▶ _PROBLEM DETAILS_
Reproduce the records below exactly, but only between the lines holding "UserSettings.stored_issue (settings (snd r)) user_id issue_id" and "HistoryEntry.previous_status := Some (Issue.status", inclusive.

▶ _Collected data entries_
++++++++++++++++++++
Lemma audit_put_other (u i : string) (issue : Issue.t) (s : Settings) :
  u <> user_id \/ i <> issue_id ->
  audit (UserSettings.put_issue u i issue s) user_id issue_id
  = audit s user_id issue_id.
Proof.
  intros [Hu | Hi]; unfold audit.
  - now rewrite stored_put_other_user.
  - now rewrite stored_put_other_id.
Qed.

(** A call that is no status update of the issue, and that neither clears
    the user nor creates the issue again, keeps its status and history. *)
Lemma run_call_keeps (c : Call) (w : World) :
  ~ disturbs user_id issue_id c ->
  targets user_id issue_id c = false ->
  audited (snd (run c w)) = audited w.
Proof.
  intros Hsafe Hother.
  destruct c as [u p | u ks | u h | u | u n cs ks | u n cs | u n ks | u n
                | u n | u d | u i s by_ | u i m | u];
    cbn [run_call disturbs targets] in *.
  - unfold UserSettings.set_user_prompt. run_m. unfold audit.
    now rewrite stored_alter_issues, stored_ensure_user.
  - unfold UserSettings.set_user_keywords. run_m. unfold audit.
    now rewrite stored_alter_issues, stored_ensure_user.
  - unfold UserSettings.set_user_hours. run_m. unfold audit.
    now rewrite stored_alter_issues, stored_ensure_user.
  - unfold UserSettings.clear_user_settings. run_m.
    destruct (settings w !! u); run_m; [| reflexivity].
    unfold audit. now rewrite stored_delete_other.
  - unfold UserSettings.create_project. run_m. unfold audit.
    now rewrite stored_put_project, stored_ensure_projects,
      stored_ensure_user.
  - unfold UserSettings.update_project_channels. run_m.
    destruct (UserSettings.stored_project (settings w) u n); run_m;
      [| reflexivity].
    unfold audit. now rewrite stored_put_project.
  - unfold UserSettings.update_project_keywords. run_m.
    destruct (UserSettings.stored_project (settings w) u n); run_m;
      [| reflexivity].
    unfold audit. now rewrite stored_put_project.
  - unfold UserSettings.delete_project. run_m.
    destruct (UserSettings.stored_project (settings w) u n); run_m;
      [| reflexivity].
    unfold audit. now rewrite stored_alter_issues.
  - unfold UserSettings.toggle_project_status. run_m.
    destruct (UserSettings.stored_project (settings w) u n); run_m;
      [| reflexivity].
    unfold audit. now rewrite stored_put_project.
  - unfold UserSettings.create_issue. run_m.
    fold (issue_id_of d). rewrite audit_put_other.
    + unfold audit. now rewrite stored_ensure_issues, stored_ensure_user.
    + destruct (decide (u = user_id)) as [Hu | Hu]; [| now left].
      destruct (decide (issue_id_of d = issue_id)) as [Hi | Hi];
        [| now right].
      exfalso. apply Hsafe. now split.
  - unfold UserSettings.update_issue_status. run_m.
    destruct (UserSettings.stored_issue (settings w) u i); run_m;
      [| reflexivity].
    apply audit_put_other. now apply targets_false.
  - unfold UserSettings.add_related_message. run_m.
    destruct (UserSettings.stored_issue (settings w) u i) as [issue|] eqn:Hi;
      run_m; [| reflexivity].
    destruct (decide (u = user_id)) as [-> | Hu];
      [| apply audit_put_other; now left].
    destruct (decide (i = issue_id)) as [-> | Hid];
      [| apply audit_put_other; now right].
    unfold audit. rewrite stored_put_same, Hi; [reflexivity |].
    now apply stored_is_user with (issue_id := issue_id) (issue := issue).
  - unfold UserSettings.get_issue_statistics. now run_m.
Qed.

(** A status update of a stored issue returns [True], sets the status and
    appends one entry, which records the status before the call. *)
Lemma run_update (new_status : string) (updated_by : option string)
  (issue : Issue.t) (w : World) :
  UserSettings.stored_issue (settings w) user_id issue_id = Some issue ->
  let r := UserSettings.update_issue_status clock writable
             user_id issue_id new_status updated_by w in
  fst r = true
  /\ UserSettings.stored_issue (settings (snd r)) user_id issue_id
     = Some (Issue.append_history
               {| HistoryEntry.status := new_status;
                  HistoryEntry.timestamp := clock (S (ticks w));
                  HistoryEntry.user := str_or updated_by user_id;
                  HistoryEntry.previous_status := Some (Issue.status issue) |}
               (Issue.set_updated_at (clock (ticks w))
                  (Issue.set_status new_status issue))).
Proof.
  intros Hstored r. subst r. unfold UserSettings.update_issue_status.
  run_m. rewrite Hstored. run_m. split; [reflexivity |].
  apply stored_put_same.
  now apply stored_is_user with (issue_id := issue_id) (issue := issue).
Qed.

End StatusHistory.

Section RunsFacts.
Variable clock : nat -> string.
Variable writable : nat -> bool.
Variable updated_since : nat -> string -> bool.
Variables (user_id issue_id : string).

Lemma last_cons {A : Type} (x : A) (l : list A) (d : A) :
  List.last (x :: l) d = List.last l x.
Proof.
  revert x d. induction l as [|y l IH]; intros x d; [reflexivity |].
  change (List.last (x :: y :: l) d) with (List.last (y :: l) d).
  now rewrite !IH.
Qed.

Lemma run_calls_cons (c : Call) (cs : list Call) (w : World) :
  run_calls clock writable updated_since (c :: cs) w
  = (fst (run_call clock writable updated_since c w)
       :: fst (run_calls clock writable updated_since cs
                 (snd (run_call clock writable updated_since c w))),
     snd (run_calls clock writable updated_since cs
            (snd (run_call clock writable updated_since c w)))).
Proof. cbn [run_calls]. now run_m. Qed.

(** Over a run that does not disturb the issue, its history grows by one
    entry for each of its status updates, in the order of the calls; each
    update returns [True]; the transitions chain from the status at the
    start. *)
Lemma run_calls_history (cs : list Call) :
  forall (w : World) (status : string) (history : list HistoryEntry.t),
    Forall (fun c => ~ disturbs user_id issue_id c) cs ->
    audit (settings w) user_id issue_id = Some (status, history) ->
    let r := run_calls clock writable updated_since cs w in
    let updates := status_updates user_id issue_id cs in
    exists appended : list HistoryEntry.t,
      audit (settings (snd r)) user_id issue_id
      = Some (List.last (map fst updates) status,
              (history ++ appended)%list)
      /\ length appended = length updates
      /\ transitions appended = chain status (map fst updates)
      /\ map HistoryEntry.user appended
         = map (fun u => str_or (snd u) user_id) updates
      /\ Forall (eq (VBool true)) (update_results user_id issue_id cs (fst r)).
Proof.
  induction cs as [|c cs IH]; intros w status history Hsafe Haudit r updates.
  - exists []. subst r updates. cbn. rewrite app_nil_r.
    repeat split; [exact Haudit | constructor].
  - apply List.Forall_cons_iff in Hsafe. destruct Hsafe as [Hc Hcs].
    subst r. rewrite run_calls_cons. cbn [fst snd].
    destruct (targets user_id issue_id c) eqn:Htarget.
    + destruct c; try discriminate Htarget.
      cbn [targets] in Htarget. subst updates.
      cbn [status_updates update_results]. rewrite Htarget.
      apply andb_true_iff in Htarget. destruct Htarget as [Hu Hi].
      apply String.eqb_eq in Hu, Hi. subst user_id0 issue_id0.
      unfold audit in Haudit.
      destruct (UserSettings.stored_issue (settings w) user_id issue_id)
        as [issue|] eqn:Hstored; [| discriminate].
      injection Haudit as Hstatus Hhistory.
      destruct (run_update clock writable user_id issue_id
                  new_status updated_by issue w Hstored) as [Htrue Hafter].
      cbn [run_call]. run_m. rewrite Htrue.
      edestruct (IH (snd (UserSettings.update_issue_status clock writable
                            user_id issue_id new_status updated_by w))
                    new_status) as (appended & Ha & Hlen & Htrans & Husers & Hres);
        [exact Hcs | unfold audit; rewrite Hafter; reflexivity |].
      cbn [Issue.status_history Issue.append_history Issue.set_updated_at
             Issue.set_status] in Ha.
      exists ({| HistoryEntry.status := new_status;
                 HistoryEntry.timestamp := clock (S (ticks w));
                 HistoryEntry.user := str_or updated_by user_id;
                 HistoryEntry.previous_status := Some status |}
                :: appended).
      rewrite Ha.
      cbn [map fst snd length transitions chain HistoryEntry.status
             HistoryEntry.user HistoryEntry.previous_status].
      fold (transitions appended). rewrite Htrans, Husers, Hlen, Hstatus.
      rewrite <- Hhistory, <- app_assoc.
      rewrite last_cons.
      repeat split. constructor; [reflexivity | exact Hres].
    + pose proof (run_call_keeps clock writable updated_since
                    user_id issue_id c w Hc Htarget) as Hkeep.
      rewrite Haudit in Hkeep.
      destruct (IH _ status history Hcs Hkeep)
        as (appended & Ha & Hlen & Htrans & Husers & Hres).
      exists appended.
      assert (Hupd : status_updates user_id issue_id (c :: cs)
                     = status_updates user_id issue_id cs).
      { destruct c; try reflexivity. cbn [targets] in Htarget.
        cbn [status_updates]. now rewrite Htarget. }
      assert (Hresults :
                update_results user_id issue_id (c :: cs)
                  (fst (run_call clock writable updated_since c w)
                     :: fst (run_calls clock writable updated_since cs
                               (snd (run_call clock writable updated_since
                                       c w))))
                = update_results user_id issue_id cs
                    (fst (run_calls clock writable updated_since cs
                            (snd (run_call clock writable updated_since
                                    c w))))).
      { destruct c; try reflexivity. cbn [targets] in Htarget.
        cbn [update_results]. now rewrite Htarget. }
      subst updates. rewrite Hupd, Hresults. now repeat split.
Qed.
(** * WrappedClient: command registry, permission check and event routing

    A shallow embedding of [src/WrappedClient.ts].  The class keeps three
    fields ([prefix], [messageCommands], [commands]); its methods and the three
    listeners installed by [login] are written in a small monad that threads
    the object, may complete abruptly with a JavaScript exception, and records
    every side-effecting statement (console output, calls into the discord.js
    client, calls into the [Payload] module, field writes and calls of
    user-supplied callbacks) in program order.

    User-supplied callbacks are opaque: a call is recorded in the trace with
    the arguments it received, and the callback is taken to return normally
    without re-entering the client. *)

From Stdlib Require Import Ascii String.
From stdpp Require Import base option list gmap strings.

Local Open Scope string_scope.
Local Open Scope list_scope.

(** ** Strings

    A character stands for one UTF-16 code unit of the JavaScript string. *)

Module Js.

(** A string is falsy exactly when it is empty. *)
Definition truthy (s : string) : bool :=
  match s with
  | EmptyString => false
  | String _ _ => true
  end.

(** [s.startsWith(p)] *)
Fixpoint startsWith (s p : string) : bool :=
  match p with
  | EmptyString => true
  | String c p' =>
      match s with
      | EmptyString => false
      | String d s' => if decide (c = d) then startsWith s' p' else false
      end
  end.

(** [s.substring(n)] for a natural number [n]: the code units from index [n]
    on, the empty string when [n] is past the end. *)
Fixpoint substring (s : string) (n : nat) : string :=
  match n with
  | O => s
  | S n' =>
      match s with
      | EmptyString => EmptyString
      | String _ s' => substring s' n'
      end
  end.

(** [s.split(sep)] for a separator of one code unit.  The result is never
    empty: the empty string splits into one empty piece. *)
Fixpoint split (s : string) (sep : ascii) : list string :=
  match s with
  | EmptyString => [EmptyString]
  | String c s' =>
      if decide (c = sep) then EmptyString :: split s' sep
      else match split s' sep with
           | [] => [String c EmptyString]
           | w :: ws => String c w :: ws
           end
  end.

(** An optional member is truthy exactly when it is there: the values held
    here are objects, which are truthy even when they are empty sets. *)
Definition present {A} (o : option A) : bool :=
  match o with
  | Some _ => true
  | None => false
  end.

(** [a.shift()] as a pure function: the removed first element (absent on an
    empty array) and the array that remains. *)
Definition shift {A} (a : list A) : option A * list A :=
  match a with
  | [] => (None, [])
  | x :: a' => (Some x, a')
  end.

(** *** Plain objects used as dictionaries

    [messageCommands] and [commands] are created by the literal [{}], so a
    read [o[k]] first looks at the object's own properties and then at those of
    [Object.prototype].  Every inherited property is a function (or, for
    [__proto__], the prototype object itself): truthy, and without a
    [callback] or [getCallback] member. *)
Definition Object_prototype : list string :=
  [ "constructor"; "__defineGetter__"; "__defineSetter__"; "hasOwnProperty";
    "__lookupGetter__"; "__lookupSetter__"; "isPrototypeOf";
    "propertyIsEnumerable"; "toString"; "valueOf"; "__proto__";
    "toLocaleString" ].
++++++++++++++++++++
▶ _WRITTEN REPLY_
  /\ UserSettings.stored_issue (settings (snd r)) user_id issue_id
     = Some (Issue.append_history
               {| HistoryEntry.status := new_status;
                  HistoryEntry.timestamp := clock (S (ticks w));
                  HistoryEntry.user := str_or updated_by user_id;
                  HistoryEntry.previous_status := Some (Issue.status issue) |}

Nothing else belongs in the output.